My Story

When I was pregnant on my son which started out as a normal healthy first pregnancy, I was admitted to Our Lady of Lourdes hospital in Drogheda in with Pre-eclampsia (Pre-eclampsia is a medical condition in which hypertension arises in pregnancy, pregnancy-induced hypertension  in association with significant amounts of protein in the urine). On the third day of observation I hadn’t felt much movement and asked to be put on the monitor to ease my mind, as I was a little concerned. It was then noticed that the baby’s heart rate was very weak, within a few minutes the room was full with doctors and nurses who were very concerned about my baby. The doctors then decided to carry out an emergency Caesarean-Section straight away. Caolum was born at twenty eight weeks on 6th August weighing 0.98kg (2lb 2ozs), less than a bag of sugar, as he likes to say himself. So our story began with life in the Neonatal Intensive Care Unit (NICU).

Caolum spent his first night in a turkey roasting bag, an effort to try and maintain his body temperature. He was also under the lights to keep him warm and hooked up to numerous machines and monitors. Caolum spent his first thirty six to forty eight hours on the ventilator which helped him to breathe, but the staff weaned him off it, allowing him to breathe on his own. Due to my own condition and recovery I didn’t get to see Caolum for the first forty eight hours. The NICU became his (and our) home for the next twelve weeks. Here he spent most of that time on Continuous Positive Airway Pressure (CPAP), fighting infections and receiving numerous blood transfusions.

The following weeks in the intensive care unit were like a rollercoaster with many ups and downs, Caolum had numerous blood tests, x-rays and brain scans. Due to his prematurity, Caolum would frequently stop breathing (known as Apnoea) .This would in turn lead to his heart rate slowing way down causing a drop in his blood pressure (known as Bradycardia). The staff, and ourselves after a while, would stimulate Caolum by rubbing or patting him to get him to start breathing again. Once these episodes became more frequent, Caolum would be put back on CPAP to aid his breathing. He also had digestive issues and on a few occasions had to be taken off milk for days, and slowly re-introduced starting with minute quantities, sometimes starting with 1ml per hour.

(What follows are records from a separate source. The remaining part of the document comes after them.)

Lemma get_configuration_run k nf v i len w :
  let r := Request 0x80 8 v i len in
  let n := USB_Device_ConfigurationNumber (usb (st w)) in
  polls_end p k nf RXOUTI -> one_setup p (hist w) -> setup_at p (hist w) r -> is_u8 n ->
  wp nf process (fun _ => answered w r [n] []) p w.
Proof.
  intros r n Hend Hone Hat Hn. apply (standard_handled _ r _ _ USB_Device_GetConfiguration); [done..|]. intros w1 Er S1.
  unfold USB_Device_GetConfiguration. apply wp_bind, clear_setup_did. intros x x' w2 Hc _ D. pose proof D as [S2 _].
  apply wp_bind, wp_get_usb. rewrite S2, Er. cbn [set_request USB_Device_ConfigurationNumber]. fold n.
  apply (short_answer_tail k _ _ [n] x x' _ w1); [by apply puts_8|by rewrite Er|done|done|done|].
  rewrite S1. intros ws w3 Hws D'. exists (with_request r w), ws. split; [done|]. split; [apply Hws|].
  intros w' Dw. by exists ws.
Qed.

(** [GET_STATUS] of the device answers the two bytes of the self-powered and
    remote-wakeup flags, [GET_STATUS] of an existing endpoint the two bytes of
    that endpoint's stall bit, read while it is selected and with the control
    endpoint selected again before the answer, and [GET_CONFIGURATION] the
    configuration number; nothing else is written and no object changes but
    the copy of the request. *)
Theorem status_requests k f v i len w :
  flag_within k UEINTX RXOUTI p -> (k < fuel p)%nat -> one_setup p (hist w) ->
  (let r := Request 0x80 0 v i len in setup_at p (hist w) r ->
   wp False process (fun _ => answered w r (le_bytes 2 (device_status (usb (st w)))) []) p w) /\
  (let r := Request 0x82 0 v i len in setup_at p (hist w) r -> stall_bits f ->
   endpoint_index r < ENDPOINT_TOTAL_ENDPOINTS ->
   wp False process (fun _ => answered w r (le_bytes 2 (if f (endpoint_index r) then 1 else 0))
     [(UENUM, endpoint_index r); (UENUM, 0)]) p w) /\
  (let r := Request 0x80 8 v i len in setup_at p (hist w) r ->
   is_u8 (USB_Device_ConfigurationNumber (usb (st w))) ->
   wp False process (fun _ => answered w r [USB_Device_ConfigurationNumber (usb (st w))] []) p w).
Proof.
  intros Hfl Hf Hone. assert (polls_end p k False RXOUTI) as Hend by (by right).
  split_and!; intros; [by eapply device_status_run|by eapply endpoint_status_run|by eapply get_configuration_run].
Qed.

(** ** Features *)

(** The writes that end a feature request. *)
Definition feature_writes (ws : list (reg * Z)) : Prop := exists v v' ss,
  cleared [RXSTPI] v v' /\ status_writes p TXINI ss /\ ws = [(UENUM, 0); (UEINTX, v')] ++ ss.

Lemma feature_done_did k nf Q w :
  polls_end p k nf TXINI -> status_flag (USB_ControlRequest (usb (st w))) = TXINI ->
  (forall ws w', feature_writes ws -> did w w' (st w) ws -> Q tt w') -> wp nf feature_done Q p w.
Proof.
  intros Hend Hdir HQ. unfold feature_done, Endpoint_SelectEndpoint. apply wp_bind, wp_wr.
  change (reg_wrap UENUM _) with 0. pose proof (did_wr w (st w) UENUM 0) as D0.
  generalize dependent (World (st w) (Wr UENUM 0 :: hist w)). intros w0 D0. pose proof D0 as [S0 _].
  apply wp_bind, clear_setup_did. intros v v' w1 Hc _ D1. pose proof D1 as [S1 _]. rewrite S0 in D1, S1.
  apply (status_stage_did p k); rewrite S1, Hdir; [done|]. intros ss w2 Hss D2.
  pose proof (did_trans _ _ _ _ _ _ _ (did_trans _ _ _ _ _ _ _ D0 D1) D2) as D.
  eapply HQ; [|exact D]. by exists v, v', ss.
Qed.
(* ===== verification/StreamTransfers.v ===== *)
(** * What the stream functions receive, and streams cut into several calls

    The reading side of EndpointStream_AVR8.c: the bytes a control read takes
    from the data register end up in the buffer, in order, and a control read
    ends when the host sends.  And the protocol of [BytesProcessed]: a data
    stream that returns after each packet, called again until it is complete,
    transfers what one call would. *)

From S2P Require Import Prelude StdDescriptors HIDClass Descriptors Machine UsbCore Endpoint EndpointStream DeviceStandardReq.

(** ** Sinks of bytes *)

(** What the read templates need of the macros that configure them: [buf bs] is
    the buffer and the pointer after the bytes [bs] were stored. *)
Class Sink {G B} (transfer : B -> M G B) (move : Z -> B -> B) (buf : list Z -> B) (Len : nat) : Prop :=
  sink_step bs p (w : world G) : (length bs < Len)%nat ->
    let v := u8 (respond p (hist w) UEDATX) in
    exists b', transfer (buf bs) p w = Done b' (World (st w) (Rd UEDATX v :: hist w)) /\ move 1 b' = buf (bs ++ [v]).
Definition irq_sof : irq -> irq := on_cause USB_INT_SOFI (irq_clear USB_INT_SOFI).
Definition irq_suspend (sr : usb_series) : irq -> irq := on_cause USB_INT_SUSPI (fun s =>
  irq_device (suspended_state sr) (irq_enable USB_INT_WAKEUPI true (irq_enable USB_INT_SUSPI false s))).
Definition irq_wakeup (addressed : bool) : irq -> irq := on_cause USB_INT_WAKEUPI (fun s =>
  irq_device (awake_state (configuration s) addressed)
    (irq_enable USB_INT_SUSPI true (irq_enable USB_INT_WAKEUPI false (irq_clear USB_INT_WAKEUPI s)))).
Definition irq_reset : irq -> irq := on_cause USB_INT_EORSTI (fun s =>
  irq_enable USB_INT_WAKEUPI true (irq_enable USB_INT_SUSPI false (irq_clear USB_INT_SUSPI
    (irq_configuration 0 (irq_device DEVICE_STATE_Default (irq_clear USB_INT_EORSTI s)))))).
(** A change of the supply line, on series 4. *)
Definition irq_vbus (v : option bool) (s : irq) : irq :=
  match v with
  | None => s
  | Some true => irq_device DEVICE_STATE_Powered s
  | Some false => irq_device DEVICE_STATE_Unattached s
  end.

Definition irq_handler (sr : usb_series) (v : option bool) (addressed : bool) (s : irq) : irq :=
  irq_reset (irq_wakeup addressed (irq_suspend sr (irq_vbus v (irq_sof s)))).

(** Exactly one of suspend and wake-up is enabled: the device waits for the bus
    to fall idle, or for it to come back. *)
Definition irq_ok (s : irq) : Prop :=
  enabled s USB_INT_SUSPI = negb (enabled s USB_INT_WAKEUPI) /\ enabled s USB_INT_EORSTI = true.

Lemma irq_handler_ok sr v ad s : irq_ok s -> irq_ok (irq_handler sr v ad s).
Proof.
  intros [Hx Hr]. unfold irq_handler, irq_reset, irq_wakeup, irq_suspend, irq_sof, on_cause, irq_ok.
  repeat (match goal with |- context [if ?b then _ else _] => destruct b end || destruct v as [[]|]);
    cbn; rewrite ?Hx, ?Hr; done.
Qed.

(** ** Registers and the abstract machine *)

Definition flag_bit `{Avr} (i : USB_Interrupts_t) : Z :=
  match i with
  | USB_INT_WAKEUPI => WAKEUPI | USB_INT_SUSPI => SUSPI | USB_INT_EORSTI => EORSTI | USB_INT_SOFI => SOFI
  | USB_INT_VBUSTI => VBUSTI | USB_INT_RXSTPI => RXSTPI
  end.
Definition enable_bit `{Avr} (i : USB_Interrupts_t) : Z :=
  match i with
  | USB_INT_WAKEUPI => WAKEUPE | USB_INT_SUSPI => SUSPE | USB_INT_EORSTI => EORSTE | USB_INT_SOFI => SOFE
  | USB_INT_VBUSTI => VBUSTE | USB_INT_RXSTPI => RXSTPE
  end.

After nine weeks Caolum was moved out of the incubator and into a cot in the nursery were he thrived for the next two weeks. Caolum had eye tests to observe how they developed, and the first few weeks the prognosis was good. But that changed, the day before we were to take him home, it was noticed that his eyes were no longer developing as normal and an appointment was arranged with an eye specialist in Temple Street children’s hospital in Dublin. Despite the news about his eyes Caolum was allowed home with us that day. The next morning, he had to attend an appointment in the eye clinic in Temple Street. It was discovered that he had the advancing stages of Retinopathy of Prematurity (ROP). He was readmitted to hospital to rectify the Retinopathy. He underwent laser surgery the next morning in Holles Street Maternity hospital in Dublin and spent the next few days under observation. Caolum left hospital exactly one week after his due date.

On reflection we feel very lucky that we live so close to the hospital so that we could and did spend as much time as possible with Caolum in NICU. At times we often felt useless, unable to help him but we were comforted and reassured when we gave Caolum kangaroo care (skin to skin contact with a parent and baby) on a number of occasions which resulted in his vital signs stabilising. In addition, because Caolum was our first child, every minute of every day and every ounce of our energy went into Caolum and his fight in NICU.

Since leaving hospital Caolum has had no major setbacks. Over the first few years Caolum was closely monitored with regular check-ups. Temple Street hospital continues to test his eyes periodically, but these appointments have become less frequent as he got older. In the last year it has been noticed that Caolum has not been meeting his growth milestones and as a result has been attending the Endocrinology Department in Our Lady’s Children’s Hospital Crumlin, where investigative tests have been conducted (and are on-going) to determine if Caolum needs treatment to help aid his growth.

Caolum is entering 6th Class this coming September, he is a happy and healthy eleven year old who enjoys all aspects of school life. He has become a confident child and mixes well with other children. He is the older brother to Cian, who thankfully was born full term and is now five years old. But Caolum will always be our little miracle. ‘Small in stature, Big in heart’.